Modeling the electrocatalytic nitrate removal in a rotating cylinder electrode reactor

Abstract

Here, computational fluid dynamics (CFD) simulations have been employed to investigate the transport phenomena occurring in an electrochemical reactor, equipped with an AISI 1018 carbon steel rotating cylinder electrode (RCE), during nitrate electroreduction. A model that resulted from solving the fundamental transport equations that govern the hydrodynamics, mass transport, and current distribution is proposed to assess the behavior of the RCE reactor when addressing the nitrate removal. The results obtained from the simulations offered a wider understanding of the selected electroreduction process. It was determined that the six surrounding Ti|IrO2-based anodes acted as deflectors that promoted the presence of two Taylor vortices, giving rise to three distinct velocity zones inside the reactor. This fact had an impact on mass transport, since the appearance of low-concentration zones was associated with a greater velocity. Furthermore, a slight current distribution (0.990 < jc/jc,AVE < 1.005) was observed along the RCE length due to the two Taylor vortices.
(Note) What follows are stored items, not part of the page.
(** ** The confirmation that grants *)

(** X24. A confirmation for a PaymentIntent that has no Order and that
    Stripe reports as succeeded, by an existing user for an existing course
    not yet owned, with the mail rendered and sent: the mail is sent first,
    then the course is pushed to the user, the notification is created, the
    course is saved, and the Order is created last, with the payment object
    as the client sent it. *)
Theorem createOrder_confirms env req w fields id courseId user_id u c html :
  order_req_payment_info req = JObj fields ->
  assoc "id" fields = Some id ->
  order_of_intent env id w = None ->
  stripe_paymentIntents_retrieve env id = Ok (JStr "succeeded") ->
  order_req_user req = Some user_id ->
  users w !! user_id = Some u ->
  order_req_courseId req = Some courseId ->
  courses w !! courseId = Some c ->
  owns u courseId = false ->
  ejs_renderFile env "../mails/order-confirmation.ejs"
    (JObj [("order", confirmation_mail env courseId c)]) = Ok html ->
  sendMail env (user_email u) "Order Confirmation" "order-confirmation.ejs"
    (confirmation_mail env courseId c) = Ok tt ->
  createOrder env req w
  = (order_response (newOrder_status env)
       (confirmation_order courseId user_id (JObj fields)),
     confirmed_world env id courseId user_id u c (JObj fields) w).
Proof.
  intros Hpi Hid Hnone Hstatus Huid Hu Hcid Hc Hown Hejs Hmail.
  unfold order_of_intent in Hnone. unfold confirmation_mail in *.
  unfold createOrder, newOrder, js_in. run_steps.
  rewrite Hpi. simpl. rewrite Hid. simpl. rewrite Hnone. simpl.
  rewrite Hstatus. simpl. rewrite Huid, Hcid. simpl. rewrite Hu. simpl.
  rewrite Hown. simpl. rewrite Hc. simpl. rewrite Hejs. simpl.
  rewrite Hmail. simpl. rewrite Hown. simpl.
  unfold confirmed_world, confirmation_effects, confirmation_order,
    confirmation_notification, confirmation_mail.
  destruct (truthy id); simpl; rewrite ?Hnone; simpl;
    f_equal; f_equal; repeat rewrite <- app_assoc; reflexivity.
Qed.

(** ** The socket server *)

Ltac socket_leaf :=
  split; [reflexivity|];
  split; [repeat split|];
  unfold lasting_effects;
  repeat find_effects;
  rewrite ?List.filter_app; simpl; reflexivity.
The model was validated by performing a series of nitrate electroreduction experiments in an RCE reactor filled with solutions of 400 mL, corroborating that it is sufficiently robust to predict the nitrate concentration decay. At 1000 rpm, operating at 447 A m−2 to ensure mass transport control conditions, 90 % nitrate removal from a 10 mM KNO3 + 500 mM K2SO4 solution was achieved in only 10 min, with a low electrochemical energy consumption of 14.3 Wh g−1.